Abbiamo letto in una tua lettera ai benefattori che “questi anni in Africa hanno cambiato la tua vita per sempre” e che “senza un povero per amico la vita non può essere significativa”: puoi spiegarci meglio …?
Vorrei avere la capacità espressiva di un poeta o di uno scrittore per raccontare da dove sono nate queste convinzioni e quando.
Testimone per anni di violenza gratuita contro i più deboli ho imparato ad orientare il mio cuore e la mia mente verso gli indifesi e i deboli. Un religioso Giuseppino per vocazione più che per contratto ama e protegge chi soffre. Qui ho vissuto e sperimentato la sofferenza e ho capito come la vita di un umiliato e di un offeso sia così facile da distruggere. Ho dovuto scegliere e ho scelto di stare dalla parte del sofferente. La Sierra Leone popolata da disperazione e vittime mi ha dato una occasione irripetibile per vivere la mia vocazione. Ho sentito nascere dentro di me la predilezione per i poveri e i sofferenti e da qui non torno indietro. Sono cambiato e per sempre. Ed è nata in me anche la convinzione che questo non vale solo per me religioso e sacerdote, ma per tutti coloro che scelgono di seguire Gesù e di vivere la loro vocazione cristiana. Dalla parte dei poveri non può essere solo uno slogan affascinante, ma una scelta che porta a vivere in amicizia con loro. “Tu ci vuoi bene”, me lo sono sentito dire poche volte, ma è valso molto di più di tutte le centinaia di volte che mi hanno detto: “hai fatto molto per noi”.
Ricordo con chiarezza un momento di vita con i ragazzi in casa famiglia Murialdo; forse è stata una sfida, ma subito non me ne ero accorto. Stavamo mangiando il solito riso condito con foglie di cassava, pesce, carne.

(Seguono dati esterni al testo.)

(** Digits without a leading zero are a number. *)
Lemma digit_isDigit b : is_Some (digitZ b) -> isDigit b = true.
Proof. unfold digitZ, isDigit, between, byte_Z. intros [n H]. cbv zeta in H. destruct (decide _); [lia|done]. Qed.
Lemma spanDigits_all l : Forall (fun b => is_Some (digitZ b)) l -> spanDigits l = (l, []).
Proof. induction 1 as [|b l Hb _ IH]; [done|]. cbn. by rewrite digit_isDigit, IH by done. Qed.
Lemma pretty_head n s : (0 < n)%N -> exists d t, pretty_N_go n s = String (pretty_N_char d) t /\ (0 < d < 10)%N.
Proof.
  revert s. induction (N.lt_wf_0 n) as [n _ IH]; intros s Hn. rewrite pretty_N_go_step by done.
  destruct (decide (n < 10)%N) as [Hlt|Hge].
  - rewrite N.div_small by done. rewrite pretty_N_go_0, N.mod_small by done. by eexists _, _.
  - apply IH; [apply N.div_lt; lia|]. apply N.div_str_pos. lia.
Qed.
Lemma number_pos p : exists b l, str_bytes (pretty (N.pos p)) = b :: l /\ isZero b = false /\ isMinus b = false /\ number (b :: l) = Some (b :: l, []).
Proof.
  destruct (digits_itoa (Z.pos p) ltac:(lia)) as [H _]. apply digitsZ_all in H. change (itoa (Z.pos p)) with (pretty (N.pos p)) in H.
  unfold pretty, pretty_N in *. rewrite decide_False in * by done.
  destruct (pretty_head (N.pos p) "" ltac:(lia)) as (d & t & E & Hd). rewrite E in *.
  set (b := Ascii.byte_of_ascii (pretty_N_char d)). exists b, (str_bytes t). split; [done|].
  assert (isZero b = false /\ isMinus b = false) as [Hz Hm].
  { assert (d ∈ [1; 2; 3; 4; 5; 6; 7; 8; 9]%N) as Hin by (rewrite !elem_of_cons, elem_of_nil; lia).
    unfold b. rewrite !elem_of_cons, elem_of_nil in Hin. by repeat destruct Hin as [->|Hin]. }
  split_and!; [done..|]. unfold number, intPart, digits1. cbn [takeIf]. rewrite Hm. cbn [takeIf]. rewrite Hz.
  change (b :: str_bytes t) with (str_bytes (String (pretty_N_char d) t)). rewrite spanDigits_all by done. cbn. by rewrite app_nil_r.
Qed.
Lemma itoa_neg p : str_bytes (itoa (Z.neg p)) = Byte.x2d :: str_bytes (itoa (Z.pos p)).
Proof. done. Qed.
Lemma isNumber_itoa z : isNumber (str_bytes (itoa z)) = true.
Proof.
  apply bool_decide_eq_true. destruct z as [|p|p].
  - done.
  - destruct (number_pos p) as (b & l & E & _ & _ & H). change (itoa (Z.pos p)) with (pretty (N.pos p)). by rewrite E.
  - destruct (number_pos p) as (b & l & E & Hz & Hm & H). rewrite itoa_neg. change (itoa (Z.pos p)) with (pretty (N.pos p)). rewrite E.
    unfold number in *. cbn [takeIf isMinus Byte.eqb] in H. rewrite Hm in H. change (takeIf isMinus (Byte.x2d :: b :: l)) with ([Byte.x2d], b :: l).
    cbv beta iota. destruct (intPart (b :: l)) as [[i r]|]; [|done]. cbn [mbind option_bind] in *.
    destruct (fracPart r) as [[f r']|]; [|done]. cbn [mbind option_bind] in *.
    destruct (expPart r') as [[e r'']|]; [|done]. cbn in *. by injection H as -> ->.
Qed.
Lemma Atoi_int z : in_int64 z -> Atoi (itoa z) = Some z.
Proof.
  intros Hz. destruct (decide (0 <= z)) as [H|H]; [apply Atoi_itoa; unfold in_int64 in Hz; lia|].
  destruct z as [|p|p]; [lia..|]. unfold Atoi. rewrite itoa_neg.
  destruct (digits_itoa (Z.pos p) ltac:(lia)) as [Hd Hne]. destruct (str_bytes (itoa (Z.pos p))) as [|b l] eqn:E; [done|]. rewrite Hd. cbn [fmap option_fmap option_map].
  by rewrite decide_True.
Qed.
(** [int]: [strconv.ParseInt(lit, 10, 64)]. *)
#[global] Instance int_json : Json Z.
Proof.
  refine {|
    jzero := 0;
    jenc := fun z => Ok (JNumber (itoa z));
    jdec := fun v z => match v with JNumber lit => Atoi lit | JNull => Some z | _ => None end;
    jraw := in_int64;
    jnorm := fun z => z;
    jok := in_int64;
    jdepth := 0
  |}.
  - done.
  - done.
  - done.
  - intros z Hz. eexists. split; [reflexivity|]. cbn [numbersOk nesting cleaned]. by rewrite isNumber_itoa, Atoi_int.
Defined.
Lemma init_row_ok (draw_style : string) (i : nat) (js : list nat) :
  forall (g : ArrayR.t (ArrayR.t LayerStore)) (row : ArrayR.t LayerStore),
  g !! i = Some (Some row) -> Forall (fun j => j < length row) js ->
  Grid.init_row get_layers draw_style i js g
  = Ok (<[i := Some (foldl (fun r j =>
               <[j := Some (Grid.new_store get_layers draw_style)]> r) row js)]> g).
Proof.
  induction js as [|j js IH]; intros g row Hrow Hjs; simpl.
  - f_equal. symmetry. by apply list_insert_id.
  - apply Forall_cons in Hjs as [Hj Hjs].
    rewrite (set_cell_ok _ _ _ _ row) by done. simpl.
    erewrite IH.
    + by rewrite list_insert_insert_eq.
    + apply list_lookup_insert_eq. by eapply lookup_lt_Some.
    + by rewrite length_insert.
Qed.

Lemma init_rows_ok (draw_style : string) (y : nat) (rows : list nat) :
  forall g : ArrayR.t (ArrayR.t LayerStore),
  Forall (fun i => i < length g) rows ->
  Grid.init_rows get_layers draw_style y rows g
  = Ok (foldl (fun r i =>
          <[i := Some (replicate y (Some (Grid.new_store get_layers draw_style)))]> r)
          g rows).
Proof.
  induction rows as [|i rows IH]; intros g Hrows; simpl; [done|].
  apply Forall_cons in Hrows as [Hi Hrows].
  unfold ArrayR.setitem at 1. rewrite decide_True by done. simpl.
  rewrite (init_row_ok _ _ _ _ (ArrayR.new y)).
  - simpl. unfold ArrayR.new.
    rewrite foldl_insert_all, list_insert_insert_eq.
    apply IH. by rewrite length_insert.
  - by apply list_lookup_insert_eq.
  - unfold ArrayR.new. rewrite length_replicate.
    apply Forall_forall. intros j Hj%elem_of_seq. lia.
Qed.

Lemma init_ok (draw_style : string) (x y : nat) :
  Grid.init get_layers draw_style x y
  = Ok (Grid.mk draw_style x y Grid.DEFAULT_BRUSH_SIZE
          (replicate x
             (Some (replicate y (Some (Grid.new_store get_layers draw_style)))))).
Proof.
  unfold Grid.init. rewrite init_rows_ok.
  - simpl. do 2 f_equal. unfold ArrayR.new.
    by rewrite foldl_insert_all.
  - unfold ArrayR.new. rewrite length_replicate.
    apply Forall_forall. intros j Hj%elem_of_seq. lia.
Qed.

Lemma new_store_fallthrough (draw_style : string) :
  draw_style <> Grid.DRAW_STYLE_SET -> draw_style <> Grid.DRAW_STYLE_ADD ->
  Grid.new_store get_layers draw_style = SequenceStore SequenceLayerStore.init.
Proof.
  intros Hset Hadd. unfold Grid.new_store.
  apply String.eqb_neq in Hset, Hadd. by rewrite Hset, Hadd.
Qed.
(** * sqlpro: struct metadata, placeholder substitution and statement builders

    A shallow embedding of [util.go] and [exec.go].

    Conventions of the embedding:
    - a Go [string] that is only compared, split or stored (field names,
      tags, column names, string values) is a [string];
    - a template after the conversion [[]rune(sqlS)] and every text written
      to a [strings.Builder] is a [text], the list of its code points; the
      conversions between the bytes of a string and its code points are
      [decodeRunes] and [encodeRunes];
    - a pointer holds the value it leads to; a slice in which one pointer
      may occur more than once is given by a store of records and the
      addresses of its elements ([insertPointers], [savePointers]);
    - a Go map is an association list with unique keys; the order in
      which [range] visits a map is not fixed by the language and is a
      parameter, [rangeOrder];
    - a call that can panic returns a [result]. *)

From Stdlib Require Import List String Ascii ZArith Bool Lia Permutation.
From Stdlib Require Import DecimalString.
Import ListNotations.

Local Open Scope string_scope.
Local Open Scope list_scope.

Set Warnings "-register-all".

(** ** Panics *)

Inductive result (A : Type) : Type :=
| Ret (a : A)
| Panic (msg : string).

Arguments Ret {A} a.
Arguments Panic {A} msg.

Definition bind {A B : Type} (m : result A) (k : A -> result B) : result B :=
  match m with
  | Ret a => k a
  | Panic msg => Panic msg
  end.

Notation "x <- m ;; k" := (bind m (fun x => k))
  (at level 61, m at next level, right associativity).

(** ** Text *)

Definition rune := Z.
Definition text := list rune.

Definition runeOf (c : ascii) : rune := Z.of_nat (nat_of_ascii c).

(** The code points of an ASCII literal of the source. *)
Fixpoint runes (s : string) : text :=
  match s with
  | EmptyString => []
  | String c rest => runeOf c :: runes rest
  end.

(** [strconv.Itoa] on a non-negative count. *)
Definition Itoa (n : nat) : text :=
  runes (NilZero.string_of_uint (Nat.to_uint n)).

(** [strings.Join] on texts. *)
Fixpoint Join (parts : list text) (sep : text) : text :=
  match parts with
  | [] => []
  | [p] => p
  | p :: rest => p ++ sep ++ Join rest sep
  end.

(** [strings.Split] with a one-byte separator. *)
Fixpoint Split (s : string) (sep : ascii) : list string :=
  match s with
  | EmptyString => [EmptyString]
  | String c rest =>
      if Ascii.eqb c sep then EmptyString :: Split rest sep
      else match Split rest sep with
           | [] => [String c EmptyString]
           | h :: t => String c h :: t
           end
  end.

(** ** reflect: kinds, types and values *)

Inductive Kind : Set :=
| Invalid | Bool | Int | Int8 | Int16 | Int32 | Int64
| Uint | Uint8 | Uint16 | Uint32 | Uint64 | Uintptr
| Float32 | Float64 | Complex64 | Complex128
| Array | Chan | Func | Interface | Map | Ptr | Slice
| String_ | Struct | UnsafePointer.

Definition Kind_eqb (a b : Kind) : bool :=
  match a, b with
  | Invalid, Invalid | Bool, Bool | Int, Int | Int8, Int8 | Int16, Int16
  | Int32, Int32 | Int64, Int64 | Uint, Uint | Uint8, Uint8
  | Uint16, Uint16 | Uint32, Uint32 | Uint64, Uint64 | Uintptr, Uintptr
  | Float32, Float32 | Float64, Float64 | Complex64, Complex64
  | Complex128, Complex128 | Array, Array | Chan, Chan | Func, Func
  | Interface, Interface | Map, Map | Ptr, Ptr | Slice, Slice
  | String_, String_ | Struct, Struct | UnsafePointer, UnsafePointer => true
  | _, _ => false
  end.

(** The part of a [reflect.Type] the package looks at. *)
Inductive rtype : Type :=
| TScalar (k : Kind)
| TInterface
| TPtr (elem : rtype)
| TSlice (elem : rtype)
| TArray (len : nat) (elem : rtype)
| TStruct (name : string).

Definition KindOf (t : rtype) : Kind :=
  match t with
  | TScalar k => k
  | TInterface => Interface
  | TPtr _ => Ptr
  | TSlice _ => Slice
  | TArray _ _ => Array
  | TStruct _ => Struct
  end.

(** [reflect.StructField]; [dbTag] is [field.Tag.Get("db")]. *)
Record StructField : Type := {
  Name : string;
  PkgPath : string;
  dbTag : string;
  Type_ : rtype
}.

(** An [interface{}] value: [VNil] is the nil interface, every other
    constructor a value of a concrete dynamic type. A [VPtr] holds the
    value its pointer leads to ([None] for nil), so a [value] describes
    data in which every record is reached through one pointer only; a
    slice that holds one pointer more than once is described by a store
    of records and the addresses of its elements, see [insertPointers]. *)
Inductive value : Type :=
| VNil
| VBool (b : bool)
| VInt (k : Kind) (z : Z)
| VFloat64 (bits : Z)
| VString (s : string)
| VTime (wall ext : Z) (loc : bool)
| VPtr (elem : rtype) (target : option value)
| VSlice (elem : rtype) (items : option (list value))
| VArray (elem : rtype) (items : list value)
| VStruct (name : string) (fields : list (StructField * value)).

Definition timeType : rtype := TStruct "time.Time".

(** [reflect.TypeOf]; [None] is the nil type of the nil interface. *)
Definition TypeOf (v : value) : option rtype :=
  match v with
  | VNil => None
  | VBool _ => Some (TScalar Bool)
  | VInt k _ => Some (TScalar k)
  | VFloat64 _ => Some (TScalar Float64)
  | VString _ => Some (TScalar String_)
  | VTime _ _ _ => Some timeType
  | VPtr e _ => Some (TPtr e)
  | VSlice e _ => Some (TSlice e)
  | VArray e items => Some (TArray (List.length items) e)
  | VStruct n _ => Some (TStruct n)
  end.

Definition isNil (v : value) : bool :=
  match v with VNil => true | _ => false end.
(** [if buffer:] and the call up to the rows: the collection object, the
    read and the parse, none of which touches what is shared. *)
Definition open_file (filename : string) (collection_name : option string)
    (buffer : option bytes) (todo : list string) : M Pc :=
  match buffer with
  | None => ret (PcLoop todo)
  | Some b =>
      critical filename todo
        (let* collection := db_getitem collection_name in
         let* r := try_except (let* rows := read_rows b in ret (Some rows))
                              (λ e, print (MsgFailedReadCsv collection) ;;; ret None) in
         match r with
         | None => ret (PcLoop todo)
         | Some rows => ret (PcCount filename collection rows todo)
         end)
  end.

(** The head of a round of the row loop: the malformed row is skipped,
    the key of a well-formed one is looked up. *)
Definition lookup_row (filename collection_name : string) (n i : Z) (row : list string)
    (rows : list (list string)) (todo : list string) : M Pc :=
  if len row <? 2 then
    print (MsgSkippingMalformed i row) ;;;
    ret (PcRow filename collection_name n (i + 1) rows todo)
  else
    let doc := mkDoc (nth 0 row EmptyString) (nth 1 row EmptyString) "pending" in
    let* absent :=
      try_except
        (let* found := find_one collection_name (url_id doc) in
         match found with
         | None => ret true
         | Some _ => print (MsgSkippedDuplicate (url_id doc)) ;;; ret false
         end)
        (λ e, print (MsgErrorInserting i collection_name) ;;; ret false) in
    if absent then ret (PcRowInsert filename collection_name n i doc rows todo)
    else next_row filename collection_name n i rows todo.

Definition insert_row (filename collection_name : string) (n i : Z) (doc : Doc)
    (rows : list (list string)) (todo : list string) : M Pc :=
  let* inserted :=
    try_except (insert_one collection_name doc ;;; ret true)
               (λ e, print (MsgErrorInserting i collection_name) ;;; ret false) in
  if inserted then ret (PcRowCount filename collection_name n i rows todo)
  else next_row filename collection_name n i rows todo.

Definition count_row (filename collection_name : string) (n i : Z)
    (rows : list (list string)) (todo : list string) : M Pc :=
  try_except (with_lock (let* v := load_inserted_count in store_inserted_count (v + 1)))
             (λ e, print (MsgErrorInserting i collection_name)) ;;;
  next_row filename collection_name n i rows todo.

Definition worker_step (pc : Pc) : World → Pc * World * list Event :=
  match pc with
  | PcStart => advance PcDead (store_job_running true) (λ _, PcStartTime)
  | PcStartTime =>
      advance PcDead (let* t := time_time in store_start_time (Some t)) (λ _, PcList)
  | PcList =>
      advance PcDead run_list (λ r, match r with None => PcClear | Some ks => PcLoop ks end)
  | PcClear => advance PcDead (store_job_running false) (λ _, PcDone)
  | PcLoop [] => advance PcDead (store_job_running false) (λ _, PcDuration)
  | PcLoop (key :: todo) =>
      advance PcDead (loop_download key) (λ d, PcInsert d.1.1 d.1.2 d.2 todo)
  | PcInsert filename collection_name buffer todo =>
      advance PcDead (open_file filename collection_name buffer todo) id
  | PcCount filename c rows todo =>
      advance PcDead
        (critical filename todo
           (let* t := load_total_count in ret (PcCountStore filename c rows t todo))) id
  | PcCountStore filename c rows t todo =>
      advance PcDead
        (critical filename todo
           (store_total_count (t + len rows) ;;;
            print (MsgStartingInsert c (len rows)) ;;;
            ret (PcRow filename c (len rows) 1 rows todo))) id
  | PcRow filename c n i [] todo =>
      advance PcDead
        (critical filename todo
           (let* a := load_inserted_count in ret (PcFinished filename c a todo))) id
  | PcRow filename c n i (row :: rows) todo =>
      advance PcDead (critical filename todo (lookup_row filename c n i row rows todo)) id
  | PcRowInsert filename c n i doc rows todo =>
      advance PcDead (critical filename todo (insert_row filename c n i doc rows todo)) id
  | PcRowCount filename c n i rows todo =>
      advance PcDead (critical filename todo (count_row filename c n i rows todo)) id
  | PcFinished filename c a todo =>
      advance PcDead
        (critical filename todo
           (let* b := load_total_count in
            print (MsgFinished c a b) ;;;
            ret (PcLoop todo))) id
  | PcDuration =>
      advance PcDead
        (let* t := time_time in
         let* s := load_start_time in
         match s with
         | None => raise TypeError
         | Some s => ret (PcSummary (py_int (t - s)%Q))
         end) id
  | PcSummary duration =>
      advance PcDead (let* a := load_inserted_count in ret (PcSummaryTotal duration a)) id
  | PcSummaryTotal duration a =>
      advance PcDead (let* b := load_total_count in print (MsgAllComplete duration a b))
        (λ _, PcDone)
  | PcDone => λ w, (PcDone, w, [])
  | PcDead e => λ w, (PcDead e, w, [])
  end.
(** * CloudWatchCashBack: the cost calculators and the aggregation engine

    A shallow embedding of [cloudwatch_logs_cost_estimator.py]:
    [load_pricing_data], [calculate_old_cloudwatch_cost],
    [calculate_new_cloudwatch_cost] and [analyze_costs], then [get_region],
    [get_lambda_log_usage_for_month] and [format_cost_report].

    Numbers.  The program computes on Python numbers (the volumes are
    floats, the constants are ints).  They are embedded as exact rationals
    [Q]: every statement below is about the arithmetic the program writes
    down, not about binary64 rounding.  Equality of amounts is therefore
    [Qeq] ([==]), the equality of rationals.  Where a result is the very
    expression the code evaluates, the statement says so with [=]; the
    statements about costs do not rest on rearranging that expression
    (cancelling [/ 30] against [* 30], distributing a rate over a sum),
    which rounding does not respect.

    Exceptions.  A call either returns a value or raises; [result] records
    which.  The only exceptions the modelled code can raise are the one
    re-raised by [load_pricing_data] and the [KeyError] of
    [pricing_data['us-east-1']]. *)

From Stdlib Require Import QArith Qminmax Lqa.
From stdpp Require Import gmap strings list sorting.

Local Open Scope Q_scope.

(** ** Exceptions *)

Inductive exn : Type :=
  | LoadError
  | KeyError (key : string).

Inductive result (A : Type) : Type :=
  | Ok (a : A)
  | Raise (e : exn).
Arguments Ok {A} a.
Arguments Raise {A} e.

#[global] Instance result_ret : MRet result := fun A a => Ok a.
#[global] Instance result_bind : MBind result := fun A B f r =>
  match r with
  | Ok a => f a
  | Raise e => Raise e
  end.

Definition returns {A} (r : result A) : Prop := exists a, r = Ok a.
Definition raises {A} (r : result A) : Prop := exists e, r = Raise e.

(** ** The pricing document

    The shape [cloudwatch_pricing.json] must have (the file itself is data,
    not code): per region, [logs] with the two flat rates and
    [vended_logs] with one four-band schedule per storage class.  A
    document in which a region lacks one of these fields is outside the
    model. *)

Record TierSchedule : Type := {
  first_10tb : Q;
  next_20tb : Q;
  next_20tb_plus : Q;
  over_50tb : Q
}.

Record VendedLogs : Type := {
  to_cloudwatch_logs_standard : TierSchedule;
  to_cloudwatch_logs_infrequent : TierSchedule
}.

Record Logs : Type := {
  standard_ingestion : Q;
  infrequent_ingestion : Q;
  vended_logs : VendedLogs
}.

Record RegionPricing : Type := {
  logs : Logs
}.

(** [pricing_data[key]]: a missing key raises [KeyError]. *)
Definition getitem {V} (d : gmap string V) (key : string) : result V :=
  match d !! key with
  | Some v => Ok v
  | None => Raise (KeyError key)
  end.

(** [pricing_data.get(key, dflt)] *)
Definition dict_get {V} (d : gmap string V) (key : string) (dflt : V) : V :=
  default dflt (d !! key).

(** [a > b] on numbers *)
Definition Qgtb (a b : Q) : bool := negb (Qle_bool a b).

(** ** The tier thresholds (lines 99-105) *)

Definition TB_to_GB : Q := 1000.
Definition tier1_threshold : Q := 10 * TB_to_GB.
Definition tier2_threshold : Q := 30 * TB_to_GB.
Definition tier3_threshold : Q := 50 * TB_to_GB.

(** ** The band usages (lines 122-139)

    [tier1_usage] is always assigned.  [tier2_usage], [tier3_usage] and
    [tier4_usage] are assigned only under their guard: [None] is the
    unassigned local, whose band keeps the initial cost [0]. *)

Definition tier1_usage (monthly_gb : Q) : Q :=
  Qmin monthly_gb tier1_threshold.

Definition tier2_usage (monthly_gb : Q) : option Q :=
  if Qgtb monthly_gb tier1_threshold
  then Some (Qmin (monthly_gb - tier1_threshold) (tier2_threshold - tier1_threshold))
  else None.

Definition tier3_usage (monthly_gb : Q) : option Q :=
  if Qgtb monthly_gb tier2_threshold
  then Some (Qmin (monthly_gb - tier2_threshold) (tier3_threshold - tier2_threshold))
  else None.

Definition tier4_usage (monthly_gb : Q) : option Q :=
  if Qgtb monthly_gb tier3_threshold
  then Some (monthly_gb - tier3_threshold)
  else None.

(** The cost of a band: [usage * price] when the guard assigned it, the
    initial [0] otherwise. *)
Definition band_cost (usage : option Q) (price : Q) : Q :=
  match usage with
  | Some u => u * price
  | None => 0
  end.
(** A flush that does not end the process: the state it leaves. *)
Lemma sendIfRequired_flush (ct qid : string) (cmds : list RediSearch.CmdAction)
    (times : list GoTime.Time) (rx : Z) (rcv : RediSearch.Reply) (tx : Z)
    (s : RediSearch.State) :
  RediSearch.pipeline <= GoInt.len cmds ->
  RediSearch.vanillaClient s = true ->
  let err := RediSearch.roundTrip (length (RediSearch.roundTrips s)) cmds in
  let endT := RediSearch.now (RediSearch.clockReads s) in
  (err = None \/ RediSearch.continueOnErr = true) ->
  exists stats,
    RediSearch.sendIfRequired ct qid cmds times rx rcv tx s
      = RediSearch.Returns ([], [])
          {| RediSearch.vanillaClient := true;
             RediSearch.cmdChan := RediSearch.cmdChan s ++ stats;
             RediSearch.clockReads := S (RediSearch.clockReads s);
             RediSearch.roundTrips := RediSearch.roundTrips s ++ [cmds];
             RediSearch.logged :=
               RediSearch.logged s ++
                 match err with
                 | Some e =>
                     if 0 <? RediSearch.debug
                     then [RediSearch.PipelineError cmds e] else []
                 | None => []
                 end;
             RediSearch.ePool := RediSearch.ePool s |}
    /\ Forall2
         (fun t st =>
            exists c, Stats.CmdStats st = [c]
                      /\ Stats.Label c = ct
                      /\ Stats.Latency c
                         = GoInt.uint64 (GoTime.Microseconds (GoTime.Sub endT t)))
         times stats.
Proof.
  intros Hge Hclient err endT Hok.
  unfold RediSearch.sendIfRequired.
  destruct (Z.leb_spec RediSearch.pipeline (GoInt.len cmds)); [| lia].
  unfold RediSearch.bind at 1. unfold RediSearch.vanillaClientDo.
  rewrite Hclient.
  unfold RediSearch.bind at 1. unfold RediSearch.timeNow. cbn [RediSearch.clockReads].
  fold err. fold endT.
  unfold RediSearch.bind at 1.
  assert (Hpolicy :
    exists extra,
      extra = match err with
              | Some e => if 0 <? RediSearch.debug
                          then [RediSearch.PipelineError cmds e] else []
              | None => []
              end
      /\ forall s0,
        match err with
        | Some e =>
            if RediSearch.continueOnErr
            then if 0 <? RediSearch.debug
                 then RediSearch.logPrintln (RediSearch.PipelineError cmds e)
                 else RediSearch.ret tt
            else RediSearch.logFatal e
        | None => RediSearch.ret tt
        end s0
        = RediSearch.Returns tt
            {| RediSearch.vanillaClient := RediSearch.vanillaClient s0;
               RediSearch.cmdChan := RediSearch.cmdChan s0;
               RediSearch.clockReads := RediSearch.clockReads s0;
               RediSearch.roundTrips := RediSearch.roundTrips s0;
               RediSearch.logged := RediSearch.logged s0 ++ extra;
               RediSearch.ePool := RediSearch.ePool s0 |}).
  { eexists. split; [reflexivity |]. intros s0.
    destruct err as [e |].
    - destruct Hok as [Hnone | Hcont]; [discriminate |]. rewrite Hcont.
      destruct (0 <? RediSearch.debug); [reflexivity |].
      destruct s0; simpl. unfold RediSearch.ret. rewrite app_nil_r. reflexivity.
    - destruct s0; simpl. unfold RediSearch.ret. rewrite app_nil_r. reflexivity. }
  destruct Hpolicy as (extra & Hextra & Hrun). rewrite Hrun. clear Hrun.
  cbn [RediSearch.vanillaClient RediSearch.cmdChan RediSearch.clockReads
       RediSearch.roundTrips RediSearch.logged RediSearch.ePool].
  unfold RediSearch.bind at 1.
  match goal with
  | |- context [RediSearch.emitStats ct qid endT rcv tx rx times ?s'] =>
      destruct (emitStats_spec ct qid endT rcv tx times rx s')
        as (stats & Hemit & Hall)
  end.
  exists stats. rewrite Hemit. subst extra. split; [reflexivity | exact Hall].
Qed.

Normalmente mi portavano un piatto tutto per me e un cucchiaio. Quella volta no, il piatto era comune e tutti mangiavano con le mani, solo io avevo il cucchiaio. Quando ho cominciato a mangiare uno alla volta mi hanno presentato la loro bocca aperta perché io ci infilassi il cucchiaio pieno. L’ho fatto con tutti quelli che erano attorno a me e poi c’è stato come un attimo di attesa per vedere se io avessi continuato ad usare lo stesso cucchiaio per mangiare. Tranquillamente ho infilato in bocca il cucchiaio che avevo in mano e con cui in precedenza li avevo imboccati. La tensione si è calmata e una di loro ha detto: si, lui ci vuole bene. Non era diretta a me questa frase e non avrei dovuto sentirla, ma mi ha fato capire come al di là delle cose necessarie per vivere cercassero la certezza dell’amore e dell’amicizia e l’hanno trovata nel gesto di condivisione del cucchiaio.
Un messaggio finale per i tutti?
Lo prendo da san Paolo: “A ciascuno di noi è stata data una particolare manifestazione dello spirito per il bene di tutti”. Parla di una ricchezza che io ho e che hanno tutti gli altri. Nessuno è inutile.
Parla di fiducia in sé stessi e di rispetto per tutti gli altri. Siamo diversi e per questo reciprocamente utili e necessari. Parla di necessaria condivisione e solidarietà e le mette come motivo del nostro esistere.
Per il bene di tutti: ecco perché viviamo. Ciao a tutti don Maurizio.